Since each sub-object has its own context each can be separately dispatched and scheduled by the operating system kernel to execute on a processor. Therefore, a process in one of these operating systems can have one or more units of control. This enables a process with multiple sub-objects to overlap processing. For example, one sub-object could continue execution while another is blocked by an I/O request or synchronization lock. This will improve throughput. Furthermore with a multiprocessor machine, a process can have sub-objects execute concurrently on different processors. Thus, a computation can be made parallel to achieve speed-up over its serial counterpart. Another benefit of the design arises from sharing the same address space. This allows sub-objects of the same process to easily communicate by using shared global variables. However, the sharing of data requires synchronization to prevent simultaneous access. This is usually accomplished by using one of the synchronization variables provided by the OS, such as a mutex. For general background information on synchronization variables see [14], for information on Solaris's synchronization variables see [1, 5, 12, 13], and [7, 10, 15] for Windows NT's synchronization variables.
Windows NT and Solaris kernel-level objects of execution are similar in several ways. Both operating systems use a priority-based, time-sliced, preemptive multitasking algorithm to schedule their kernel-level objects. Each kernel-level object may be either interleaved on a single processor or execute in parallel on multiprocessors. However, the two operating systems differ on whether user-level or kernel-level objects should be used for parallel and concurrent programming. The differences have implications on the overall systems' performances, as we will see in later sections.
A fiber is NT's smallest user-level object of execution.
It executes in the context of a thread and is unknown to the operating
system kernel. A thread can consist of one or more fibers as determined
by the application programmer. Some literature [1,11]

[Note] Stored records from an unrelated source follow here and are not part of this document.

(** ** Tables *)

Definition NET_TEXTS : list (string * string) := [
  ("type", "network_type"); ("roaming", "simcard_roam"); ("operator", "network_provider_fullname");
  ("band", "wan_active_band"); ("nr_band", "nr5g_action_band"); ("nr_snr", "nr5g_snr"); ("lte_snr", "lte_snr");
  ("nr_bw", "nr5g_bandwidth"); ("nrca", "nrca"); ("lteca", "lteca"); ("ltecasig", "ltecasig"); ("net_select", "net_select");
  ("sa_bands", "nr5g_sa_band_lock"); ("nsa_bands", "nr5g_nsa_band_lock"); ("lte_bands", "lte_band");
  ("lte_supported_bands", "lte_band"); ("nr_sa_supported_bands", "nr5g_sa_band_lock");
  ("nr_nsa_supported_bands", "nr5g_nsa_band_lock") ].
Definition NET_BANDS : list (string * string) := [
  ("lte_supported_bands", "default_lte_ext_band_lock"); ("nr_sa_supported_bands", "default_nr5g_sa_band_lock");
  ("nr_nsa_supported_bands", "default_nr5g_nsa_band_lock") ].
Definition NET_NUMBERS : list (string * string) := [
  ("bars", "signalbar"); ("nr_rsrp", "nr5g_rsrp"); ("nr_rsrq", "nr5g_rsrq"); ("nr_rssi", "nr5g_rssi");
  ("lte_rsrp", "lte_rsrp"); ("lte_rsrq", "lte_rsrq"); ("lte_rssi", "lte_rssi"); ("rssi", "rssi"); ("mcc", "rmcc");
  ("mnc", "rmnc"); ("lte_pci", "lte_pci"); ("lte_cell_id", "cell_id"); ("lte_channel", "wan_active_channel");
  ("nr_pci", "nr5g_pci"); ("nr_cell_id", "nr5g_cell_id"); ("nr_channel", "nr5g_action_channel") ].
Definition TRAFFIC_NOW : list (string * string) := [
  ("rx_speed", "real_rx_speed"); ("tx_speed", "real_tx_speed"); ("max_rx_speed", "real_max_rx_speed");
  ("max_tx_speed", "real_max_tx_speed"); ("rx_bytes", "real_rx_bytes"); ("tx_bytes", "real_tx_bytes");
  ("session_time", "real_time") ].
Definition TRAFFIC_SUMS : list string :=
  ["day_rx_bytes"; "day_tx_bytes"; "month_rx_bytes"; "month_tx_bytes"; "total_rx_bytes"; "total_tx_bytes"].
Definition UF : list (string * string) := [
  ("iccid", "zwrt_zte_mdm.sim_info.sim_iccid"); ("imsi", "zwrt_zte_mdm.sim_info.sim_imsi");
  ("msisdn", "zwrt_zte_mdm.sim_info.msisdn"); ("mcc", "zwrt_zte_mdm.sim_info.mdm_mcc");
  ("mnc", "zwrt_zte_mdm.sim_info.mdm_mnc"); ("imei", "zwrt_zte_mdm.device_info.imei");
  ("mac_address", "zwrt_zte_mdm.device_info.wlan_mac_address"); ("modem_msn", "zwrt_zte_mdm.device_info.modem_msn");
  ("wa_inner_version", "zwrt_common_info.common_config.wa_inner_version");
  ("integrate_version", "zwrt_common_info.common_config.integrate_version");
  ("common_model_name", "zwrt_common_info.common_config.model_name");
  ("device_alias_name", "zwrt_common_info.common_config.device_alias_name");
  ("device_market_name", "zwrt_common_info.common_config.device_market_name"); ("lan_ipaddr", "network.lan.ipaddr");
  ("lan_netmask", "network.lan.netmask"); ("wan_dns", "network.zte_wan.dns"); ("dhcpEnabled", "dhcp.lan.ignore");
  ("dhcpStart", "dhcp.lan.zte_start"); ("dhcpEnd", "dhcp.lan.zte_end"); ("dhcpLease_hour", "dhcp.lan.leasetime");
  ("hostname", "system.@system[0].hostname"); ("timezone", "system.@system[0].timezone");
  ("web_language", "zwrt_web.setting.web_language"); ("login_timeout", "zwrt_web.config.login_timeout");
  ("device_model", "zwrt_tr069.DeviceInfo.ModelName"); ("device_manufacturer", "zwrt_tr069.DeviceInfo.Manufacturer");
  ("hardware_version", "zwrt_tr069.DeviceInfo.HardwareVersion");
  ("software_version", "zwrt_tr069.DeviceInfo.SoftwareVersion");
  ("serial_number", "zwrt_tr069.DeviceInfo.SerialNumber"); ("mtu", "zwrt_router.network.mtu");
  ("mss", "zwrt_router.network.mss"); ("sim_states", "zwrt_zte_mdm.sim_info.sim_states");
  ("modem_main_state", "zwrt_zte_mdm.sim_info.modem_main_state"); ("pin_status", "zwrt_zte_mdm.sim_info.pin_status");
  ("hardware_version_ci", "zwrt_common_info.common_config.hardware_version");
  ("login_fail_num", "zwrt_web.config.login_fail_num");
  ("login_fail_lock_timeout", "zwrt_web.config.login_fail_lock_timeout");
  ("day_tx_bytes", "zwrt_data_commit.wwancid1dst.day_tx_bytes");
  ("day_rx_bytes", "zwrt_data_commit.wwancid1dst.day_rx_bytes");
  ("day_time", "zwrt_data_commit.wwancid1dst.day_time");
  ("month_tx_bytes", "zwrt_data_commit.wwancid1dst.month_tx_bytes");
  ("month_rx_bytes", "zwrt_data_commit.wwancid1dst.month_rx_bytes");
  ("month_time", "zwrt_data_commit.wwancid1dst.month_time");
  ("total_tx_bytes", "zwrt_data_commit.wwancid1dst.total_tx_bytes");
  ("total_rx_bytes", "zwrt_data_commit.wwancid1dst.total_rx_bytes");
  ("total_time", "zwrt_data_commit.wwancid1dst.total_time");
  ("radio_network_type", "zte_nwinfo.sys_info.network_type");
  ("radio_signalbar", "zte_nwinfo.signal_strength.signalbar");
  ("radio_operator", "zte_nwinfo.plmn_info.network_provider_fullname");
  ("radio_lte_band", "zte_nwinfo.wan_active_band.GWLSA_band");
  ("radio_nr_band", "zte_nwinfo.wan_active_band.odu_nrband");
  ("radio_lte_rsrp", "zte_nwinfo.signal_strength.lte_rsrp");
  ("radio_lte_rsrq", "zte_nwinfo.signal_strength.lte_rsrq"); ("radio_lte_snr", "zte_nwinfo.signal_strength.lte_snr");
  ("radio_nr_rsrp", "zte_nwinfo.signal_strength.nr5g_rsrp");
  ("radio_nr_rsrq", "zte_nwinfo.signal_strength.nr5g_rsrq"); ("radio_nr_snr", "zte_nwinfo.signal_strength.nr5g_snr");
  ("radio_lte_cell_id", "zte_nwinfo.cell_info.cell_id"); ("radio_lte_pci", "zte_nwinfo.cell_info.lte_pci");
  ("radio_lte_channel", "zte_nwinfo.cell_info.wan_active_channel");
  ("radio_nr_pci", "zte_nwinfo.cell_info.nr5g_pci");
  ("radio_nr_channel", "zte_nwinfo.cell_info.nr5g_action_channel");
  ("radio_nr_bandwidth", "zte_nwinfo.cell_info.nr5g_bandwidth"); ("radio_lteca", "zte_nwinfo.sys_info.lteca");
  ("radio_net_select", "zte_nwinfo.sys_info.net_select");
  ("radio_nr_sa_bands", "zte_nwinfo.band_lock.nr5g_sa_band_lock");
  ("radio_nr_nsa_bands", "zte_nwinfo.band_lock.nr5g_nsa_band_lock");
  ("radio_lte_bands", "zte_nwinfo.band_lock.lte_ext_band_lock")
 ].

assume that there is a one-to-one mapping of user-level objects to kernel-level
objects, this is inaccurate. Windows NT does provide the means for
many-to-many scheduling. However, NT's design is poorly documented
and the application programmer is responsible for the control of fibers
such as allocating memory, scheduling them on threads and preemption.
This is different from Solaris's implementation, as we shall see in the
next section. See [7, 10]
for more details on fibers. An illustrative example of NT's design
is shown in Figure 2.
Solaris's thread library defines two types of threads according to scheduling. A bound thread is one that permanently executes in the context of a light weight process in which no other threads can execute. Consequently, the bound thread is scheduled by the operating system kernel on a system wide basis. This is comparable to an NT thread.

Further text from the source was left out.